D’un point de vue géographique, les Français opèrent aujourd’hui dans leur sphère d’influence, qui a été formée à la suite de la conférence de San Remo en 1920. Pour cette raison, l’armée de l’air française a lancé des attaques (le 27 septembre) sur la ville riche en pétrole de Deir ez-Zor, située dans le Nord-Est du pays, où en 1921 ils avaient mis en place une garnison militaire, qui a été incorporée dans une Syrie unifiée en 1946. L’empire colonial français, qui a été enterré en 1962 sous les décombres de l’insurrection en Algérie, n’a pas seulement survécu dans les esprits de l’élite politique, mais il montre aussi sa détermination à se réincarner.
Le paradoxe est qu’el-Assad, un alaouite, ne demande pas l’assistance militaire de Paris, qui, dans l’esprit des Syriens est un symbole du colonialisme européen pur et dur, mais celle de Moscou.
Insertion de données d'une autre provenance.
(** X8: the same for the page fetch: on a status from 400 to 599 the
    extraction returns "Error: " followed by the status, "Client Error" or
    "Server Error", the reason and the final URL, with an empty image list;
    the body is not parsed. *)
Theorem extract_http_error
    send html_parser chk_host chk_nfkc url sent response :
  send (GET url 10) = Return response ->
  400 <= status_code response < 600 ->
  extract_content_from_url send html_parser chk_host chk_nfkc url sent
  = (Return ("Error: " +:+ pretty (status_code response)
             +:+ (if status_code response <? 500 then " Client Error: "
                  else " Server Error: ")
             +:+ reason response +:+ " for url: " +:+ Requests.url response, []),
     sent ++ [GET url 10]).
Proof.
  intros Hsend Hrange. rewrite extract_unfold. simpl.
  rewrite Hsend. simpl. now rewrite raise_for_status_message.
Qed.

Lemma extract_http_error_witness :
  extract_content_from_url
    (Samples.status 503 "Service Unavailable" (Raise Examples.malformed))
    (Examples.parses Examples.sample) Examples.accept Examples.accept
    "https://x.com/b/c" []
  = (Return ("Error: " +:+ pretty 503
             +:+ (if 503 <? 500 then " Client Error: " else " Server Error: ")
             +:+ "Service Unavailable" +:+ " for url: "
             +:+ "https://generativelanguage.googleapis.com/v1beta", []),
     [GET "https://x.com/b/c" 10]).
Proof.
  apply (extract_http_error
           (Samples.status 503 "Service Unavailable" (Raise Examples.malformed))
           (Examples.parses Examples.sample) Examples.accept Examples.accept
           "https://x.com/b/c" []
           (mkResponse 503 "Service Unavailable"
              "https://generativelanguage.googleapis.com/v1beta" ""
              (Raise Examples.malformed)));
    [reflexivity | simpl; lia].
Defined.

(** X9: when [candidates] is present but falsy (null, false, zero, an empty
    string, array or object), [call_gemini_api] returns "No summary returned
    from Gemini API.", as for a missing key. *)
Theorem call_gemini_api_falsy_candidates
    key py_str send text images sent response (body : gmap string Json) candidates :
  truthy_opt key = true ->
  send (POST (gemini_url key py_str) (payload text images) headers 30)
    = Return response ->
  raise_for_status response = Return tt ->
  json response = Return (JDict body) ->
  body !! "candidates" = Some candidates ->
  truthy candidates = false ->
  fst (call_gemini_api key py_str send text images sent)
  = Return (JStr "No summary returned from Gemini API.").
Proof.
  intros Hkey Hsend Hstatus Hjson Hcand Hfalsy.
  rewrite call_gemini_api_unfold by assumption. simpl.
  rewrite Hsend. simpl. rewrite Hstatus. simpl. rewrite Hjson. simpl.
  unfold read_summary. simpl. rewrite Hcand. simpl. now rewrite Hfalsy.
Qed.

Lemma call_gemini_api_falsy_candidates_witness :
  fst (call_gemini_api (Some (TStr "k3y")) Examples.no_str
         (Examples.answers (Return (JDict {[ "candidates" := JNone ]})))
         "Hello world" [] [])
  = Return (JStr "No summary returned from Gemini API.").
Proof.
  eapply (call_gemini_api_falsy_candidates (Some (TStr "k3y")) Examples.no_str
            (Examples.answers (Return (JDict {[ "candidates" := JNone ]})))
            "Hello world" [] [] _ {[ "candidates" := JNone ]} JNone);
    reflexivity.
Defined.

(** X10: when the first candidate is an object without [content] (as when
    generation was stopped), [call_gemini_api] returns "Error calling Gemini
    API: 'content'": the message is the missing key in quotes. *)
Theorem call_gemini_api_candidate_without_content
    key py_str send text images sent response (body candidate : gmap string Json)
    others :
  truthy_opt key = true ->
  send (POST (gemini_url key py_str) (payload text images) headers 30)
    = Return response ->
  raise_for_status response = Return tt ->
  json response = Return (JDict body) ->
  body !! "candidates" = Some (JList (JDict candidate :: others)) ->
  candidate !! "content" = None ->
  fst (call_gemini_api key py_str send text images sent)
  = Return (JStr "Error calling Gemini API: 'content'").
Proof.
  intros Hkey Hsend Hstatus Hjson Hcand Hcontent.
  rewrite call_gemini_api_unfold by assumption. simpl.
  rewrite Hsend. simpl. rewrite Hstatus. simpl. rewrite Hjson. simpl.
  unfold read_summary. simpl. rewrite Hcand. simpl. now rewrite Hcontent.
Qed.

Lemma call_gemini_api_candidate_without_content_witness :
  fst (call_gemini_api (Some (TStr "k3y")) Examples.no_str
         (Examples.answers (Return (JDict Samples.blocked)))
         "Hello world" [] [])
  = Return (JStr "Error calling Gemini API: 'content'").
Proof.
  eapply (call_gemini_api_candidate_without_content (Some (TStr "k3y"))
            Examples.no_str (Examples.answers (Return (JDict Samples.blocked)))
            "Hello world" [] [] _ Samples.blocked
            {[ "finishReason" := JStr "SAFETY" ]} []);
    reflexivity.
Defined.

(** X11: a body that decodes to null, a boolean or a number stops at the
    membership test: [call_gemini_api] returns "Error calling Gemini API:
    argument of type '...' is not iterable" with the Python type of the
    body; an array or a string that holds no "candidates" gives "No summary
    returned from Gemini API.". *)
Theorem call_gemini_api_body_not_an_object
    key py_str send text images sent response data :
  truthy_opt key = true ->
  send (POST (gemini_url key py_str) (payload text images) headers 30)
    = Return response ->
  raise_for_status response = Return tt ->
  json response = Return data ->
  match data with
  | JNone | JBool _ | JInt _ | JFloat _ =>
      fst (call_gemini_api key py_str send text images sent)
      = Return (JStr ("Error calling Gemini API: argument of type '"
                      +:+ type_name data +:+ "' is not iterable"))
  | JList l =>
      existsb (is_str "candidates") l = false ->
      fst (call_gemini_api key py_str send text images sent)
      = Return (JStr "No summary returned from Gemini API.")
  | JStr s =>
      contains "candidates" s = false ->
      fst (call_gemini_api key py_str send text images sent)
      = Return (JStr "No summary returned from Gemini API.")
  | JDict _ => True
  end.
Proof.
  intros Hkey Hsend Hstatus Hjson.
  rewrite call_gemini_api_unfold by assumption. simpl.
  rewrite Hsend. simpl. rewrite Hstatus. simpl. rewrite Hjson. simpl.
  unfold read_summary.
  destruct data; simpl; try reflexivity; try exact I; now intros ->.
Qed.

Lemma call_gemini_api_body_not_an_object_witness :
  fst (call_gemini_api (Some (TStr "k3y")) Examples.no_str
         (Examples.answers (Return JNone)) "Hello world" [] [])
  = Return (JStr ("Error calling Gemini API: argument of type '"
                  +:+ type_name JNone +:+ "' is not iterable")).
Proof.
  eapply (call_gemini_api_body_not_an_object (Some (TStr "k3y")) Examples.no_str
            (Examples.answers (Return JNone)) "Hello world" [] [] _ JNone);
    reflexivity.
Defined.

(** ** The text returned is trimmed *)

Lemma nonempty_false (s : string) : nonempty s = false <-> s = "".
Proof. destruct s; split; intros H; try reflexivity; discriminate. Qed.

Lemma lstrip_starts (s : string) :
  Margin.starts_blank (lstrip isspace s) = false.
Proof.
  induction s as [|a s IH]; [reflexivity|]. simpl.
  destruct (isspace a) eqn:Ha; [exact IH | exact Ha].
Qed.

Lemma rstrip_head drop a s :
  rstrip drop (String a s) = "" \/ exists r, rstrip drop (String a s) = String a r.
Proof.
  simpl. destruct (rstrip drop s); [destruct (drop a)|]; eauto.
Qed.

Lemma rstrip_ends (s : string) : Margin.ends_blank (rstrip isspace s) = false.
Proof.
  induction s as [|a s IH]; [reflexivity|]. simpl.
  destruct (rstrip isspace s) as [|b r].
  - destruct (isspace a) eqn:Ha; [reflexivity | exact Ha].
  - exact IH.
Qed.

Lemma strip_margins (s : string) :
  Margin.starts_blank (strip s) = false /\ Margin.ends_blank (strip s) = false.
Proof.
  unfold strip, strip_chars. split; [|apply rstrip_ends].
  pose proof (lstrip_starts s) as Hstart.
  destruct (lstrip isspace s) as [|a t]; [reflexivity|].
  destruct (rstrip_head isspace a t) as [-> | [r ->]]; [reflexivity | exact Hstart].
Qed.

Lemma starts_blank_append (a b : string) :
  nonempty a = true -> Margin.starts_blank (a +:+ b) = Margin.starts_blank a.
Proof. destruct a; [discriminate | reflexivity]. Qed.

Lemma ends_blank_append (a b : string) :
  nonempty b = true -> Margin.ends_blank (a +:+ b) = Margin.ends_blank b.
Proof.
  intros Hb. induction a as [|x a IH]; [reflexivity|].
  change (String x a +:+ b) with (String x (a +:+ b)).
  destruct (a +:+ b) eqn:Hab.
  - destruct a as [|y a].
    + change (b = "") in Hab. subst. discriminate Hb.
    + change (String y (a +:+ b) = "") in Hab. discriminate Hab.
  - exact IH.
Qed.

Lemma nonempty_append_l (a b : string) :
  nonempty a = true -> nonempty (a +:+ b) = true.
Proof. destruct a; [discriminate | reflexivity]. Qed.

Lemma join_nonempty sep x l :
  nonempty x = true -> nonempty (join sep (x :: l)) = true.
Proof.
  intros Hx. destruct l; [exact Hx|]. now apply nonempty_append_l.
Qed.

Lemma join_margins (l : list string) :
  Forall (fun p => nonempty p = true /\ Margin.starts_blank p = false
                   /\ Margin.ends_blank p = false) l ->
  Margin.starts_blank (join " " l) = false /\ Margin.ends_blank (join " " l) = false.
Proof.
  induction 1 as [|p l (Hp & Hstart & Hend) Hl [_ IHend]]; [split; reflexivity|].
  destruct l as [|q l]; [split; assumption|].
  change (join " " (p :: q :: l)) with (p +:+ " " +:+ join " " (q :: l)).
  inversion Hl as [|? ? (Hq & _) _]; subst.
  split.
  - now rewrite starts_blank_append.
  - rewrite ends_blank_append by reflexivity.
    rewrite ends_blank_append by now apply join_nonempty.
    exact IHend.
Qed.

Lemma stripped_pieces (texts : list string) :
  Forall (fun p => nonempty p = true /\ Margin.starts_blank p = false
                   /\ Margin.ends_blank p = false)
    (List.filter nonempty (List.map strip texts)).
Proof.
  induction texts as [|s texts IH]; [constructor|]. simpl.
  destruct (nonempty (strip s)) eqn:Hs; [|exact IH].
  constructor; [|exact IH]. split; [exact Hs | apply strip_margins].
Qed.

Lemma filter_strip_nil (texts : list string) :
  List.filter nonempty (List.map strip texts) = []
  <-> Forall (fun s => strip s = "") texts.
Proof.
  induction texts as [|s texts IH]; simpl.
  - split; [constructor | reflexivity].
  - destruct (nonempty (strip s)) eqn:Hs.
    + split; [discriminate|]. intros Hall. inversion Hall as [|? ? Hnil _]; subst.
      rewrite Hnil in Hs. discriminate.
    + rewrite IH. apply nonempty_false in Hs. split.
      * now constructor.
      * intros Hall. now inversion Hall.
Qed.

Lemma join_nil (l : list string) :
  Forall (fun p => nonempty p = true) l -> join " " l = "" <-> l = [].
Proof.
  intros Hall. split; [|now intros ->].
  destruct Hall as [|p l Hp _]; [reflexivity|].
  intros Hjoin. pose proof (join_nonempty " " p l Hp) as Hne.
  rewrite Hjoin in Hne. discriminate.
Qed.

(** X12: the text of a successful extraction neither begins nor ends with
    whitespace, whatever blanks surround the text nodes of the page. *)
Theorem extract_text_trimmed
    send html_parser chk_host chk_nfkc url response page images :
  send (GET url 10) = Return response ->
  raise_for_status response = Return tt ->
  html_parser (content response) = Return page ->
  for_each (urljoin chk_host chk_nfkc url)
    (img_srcs (remove_elements ["script"; "style"] page)) = Return images ->
  exists text,
    fst (run (extract_content_from_url send html_parser chk_host chk_nfkc url))
    = Return (text, images)
    /\ Margin.starts_blank text = false
    /\ Margin.ends_blank text = false.
Proof.
  intros Hsend Hstatus Hparse Hresolve. exists (visible_text page). split.
  - unfold run. rewrite (extract_page _ _ _ _ _ _ _ _ Hsend Hstatus Hparse).
    now rewrite Hresolve.
  - apply join_margins, stripped_pieces.
Qed.

Lemma extract_text_trimmed_witness :
  exists text,
    fst (run (extract_content_from_url
                (Examples.serves "https://x.com/b/c" "<html>")
                (Examples.parses Examples.sample)
                Examples.accept Examples.accept "https://x.com/b/c"))
    = Return (text, ["https://x.com/a.png"; "https://x.com/a.png"])
    /\ Margin.starts_blank text = false
    /\ Margin.ends_blank text = false.
Proof.
  eapply (extract_text_trimmed
            (Examples.serves "https://x.com/b/c" "<html>")
            (Examples.parses Examples.sample)
            Examples.accept Examples.accept "https://x.com/b/c" _
            Examples.sample);
    reflexivity.
Defined.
L’Union soviétique s’est effondrée en 1991, mais les gens du Proche-Orient ont des souvenirs positifs de la présence soviétique dans la région. En ce sens, les frappes aériennes menées par l’armée de l’air russe sur les positions de Jabhat al-Nusra (Al-Qaïda) et Daesh marquent absolument les contours d’un nouveau cadre postcolonial pour le Proche-Orient, qui a été créé non pas par la diplomatie secrète, mais à travers la volonté de Damas et Moscou. Cela a provoqué l’indignation d’une France orgueilleuse. Pourtant, tout est fait d’une manière tout à fait légale : les actions de Moscou sont soutenues par un accord bilatéral (avec Damas) de traité d’amitié et d’assistance mutuelle. François Hollande ne peut pas cacher son ressentiment, et il accuse maintenant el-Assad de massacres [2]. Et ce n’est pas une rhétorique vide. Paris essaie de prétendre que cette question relève de la compétence de la Résolution 2005 sur la Responsabilité de Protéger (R2P), qui oblige le Conseil de Sécurité des Nations Unies à utiliser la force contre les régimes qui permettent le « nettoyage ethnique », le « génocide », ou les « massacres de masse ». Les Français n’ont pas perdu espoir. Après tout, le « truc » avait fonctionné avec le dirigeant libyen Mouammar el-Kadhafi.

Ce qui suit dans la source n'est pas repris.